Fig. 5
From: Synergistic strategy of riboflavin and lipoids to bioengineer resin dentin hybrid layer
(A) Display of scatter patterns and intensity vs. q-range plots for the dentin specimens modified with different adhesive treatments using SAXS. The colored graphical lines depict SAXS/WAXD patterns for collagen matrices (sizes and dispersion of fibrils) seen in controls, RF0.5%, RFLi0.5%/0.25%, RFLi0.5%/0.5%. The RF experimental groups displayed substantially larger changes within the patterns. The inset within the SAXS graphical streams show the deconvolved (blue profile) collected at a point representing deionised pattern of acquisition. The patterns represented (n = 2 per group) groups from control from the lowest intensity to higher intensities within no modification, RF0.5%, > RFLi0.5%/0.25%, > RFLi0.5%/0.5% (labeled). The shifts in X-ray diffraction peaks (black arrow) indicate changes in collagen fibril dimensions due to chemical changes and the crosslinking effect (p < 0.05) (D space of collagen fibril within RFLi0.5%/0.5%; yellow arrow). (B) The figure displays the most suitable positions assumed by the riboflavin molecule and lipoid as it is docked into collagen and enzymes (yellow arrow). The inset image pointed by yellow is the free radical oxidation by the presence of RF molecules.

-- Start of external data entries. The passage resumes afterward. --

Module NamedPropertyCatalog.
Definition extend (self : NamedPropertyCatalog) (identities : list NamedIdentity) : NamedPropertyCatalog :=
  mk_NamedPropertyCatalog (btree_set identity_cmp (npc_identities self ++ identities)).

Definition observe_message (self : NamedPropertyCatalog) (message : MessageSpec) : NamedPropertyCatalog :=
  extend self (collect_named_identities message).

Definition observe (self : NamedPropertyCatalog) (set : NamedPropertySet.t) (name : NamedPropertyName.t) : NamedPropertyCatalog :=
  extend self [(set, name)].

Definition observe_reference_attachment (self : NamedPropertyCatalog) : NamedPropertyCatalog :=
  extend self (map (fun name => (NamedPropertySet.Guid PSETID_ATTACHMENT, NamedPropertyName.String name))
    [ATTACHMENT_PROVIDER_TYPE; ATTACHMENT_ORIGINAL_PERMISSION_TYPE; ATTACHMENT_PERMISSION_TYPE]).
End NamedPropertyCatalog.

(** The loop of [prepare_named_identities] when ids are assigned as messages
    arrive: the identities stay as far as the loop came. *)
Fixpoint add_identities (identities named_identities : list NamedIdentity) : wres unit * list NamedIdentity :=
  match identities with
  | [] => (Ok tt, named_identities)
  | identity :: identities =>
      match named_identity_index named_identities identity with
      | Some _ => add_identities identities named_identities
      | None =>
          if 0x8000 <=? len named_identities then (Err (ValueTooLarge "named-property count"), named_identities)
          else add_identities identities (named_identities ++ [identity])
      end
  end.

(** [named_identities] is a field of the writer, [dynamic] another. *)
Definition prepare_named_identities (dynamic : bool) (named_identities : list NamedIdentity) (message : MessageSpec) :
    wres unit * list NamedIdentity :=
  let message_identities := collect_named_identities message in
  if dynamic then add_identities message_identities named_identities
  else if existsb (fun identity => match named_identity_index named_identities identity with None => true | Some _ => false end)
            message_identities
  then (Err (InvalidStructure "transactional named-property catalog is incomplete"), named_identities)
  else (Ok tt, named_identities).

(** ** The streams of the map *)

(** [while strings.len() % 4 != 0 { strings.push(0); }], at most three times. *)
Fixpoint pad_strings (fuel : nat) (strings : list Z) : list Z :=
  match fuel with
  | O => strings
  | S fuel => if len strings mod 4 =? 0 then strings else pad_strings fuel (strings ++ [0])
  end.

(** [custom_guids.binary_search(value)], on a slice that is sorted and has no
    element twice: the position of the element. *)
Definition binary_search (custom_guids : list (list Z)) (value : list Z) : option Z :=
  (fun r => Z.of_nat r.1) <$> list_find (eq value) custom_guids.

Definition custom_guids (named : list NamedIdentity) : list (list Z) :=
  dedup (sort_by (list_cmp Z.compare)
    (concat (map (fun '(set, _) => match set with NamedPropertySet.Guid guid => [guid] | _ => [] end) named))).

(** [buckets.entry(bucket).or_default().extend_from_slice(&entry)] on a
    [BTreeMap], the list of its entries by ascending key. *)
Fixpoint extend_bucket (buckets : list (Z * list Z)) (bucket : Z) (entry : list Z) : list (Z * list Z) :=
  match buckets with
  | [] => [(bucket, entry)]
  | (b, bytes) :: rest =>
      if bucket <? b then (bucket, entry) :: buckets
      else if bucket =? b then (b, bytes ++ entry) :: rest
      else (b, bytes) :: extend_bucket rest bucket entry
  end.

Record MapState := mk_MapState {
  nm_entries : list Z;
  nm_strings : list Z;
  nm_buckets : list (Z * list Z)
}.

Definition set_guid (guids : list (list Z)) (set : NamedPropertySet.t) : wres Z :=
  match set with
  | NamedPropertySet.Mapi => Ok 1
  | NamedPropertySet.PublicStrings => Ok 2
  | NamedPropertySet.Guid value =>
      let? position := ok_or (binary_search guids value) (InvalidStructure "named GUID is not indexed") in
      fits (if uint_b 16 position then checked_add 16 position 3 else None) "named-property GUID count"
  end.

Schematic representation of the collagen network and the positioning of the simulation for an individual chain showing a simplified depiction of the collagen fibril network and the intermolecular cross-links connecting adjacent collagen molecules. The hydroxyproline residues of the molecule are denoted by fixed grey spheres. The blue and red denote the MD-modelled curves, corresponding to the colour scheme of amino acids and intramolecular hydrogen, respectively. The riboflavin binding mechanism has been confirmed to successfully bind to the catalytic sites of MMP-2 and −9 enzymes (white arrow). The blue, yellow and green ribbons resented when the enzyme’s active site was blocked by the crosslinking agent.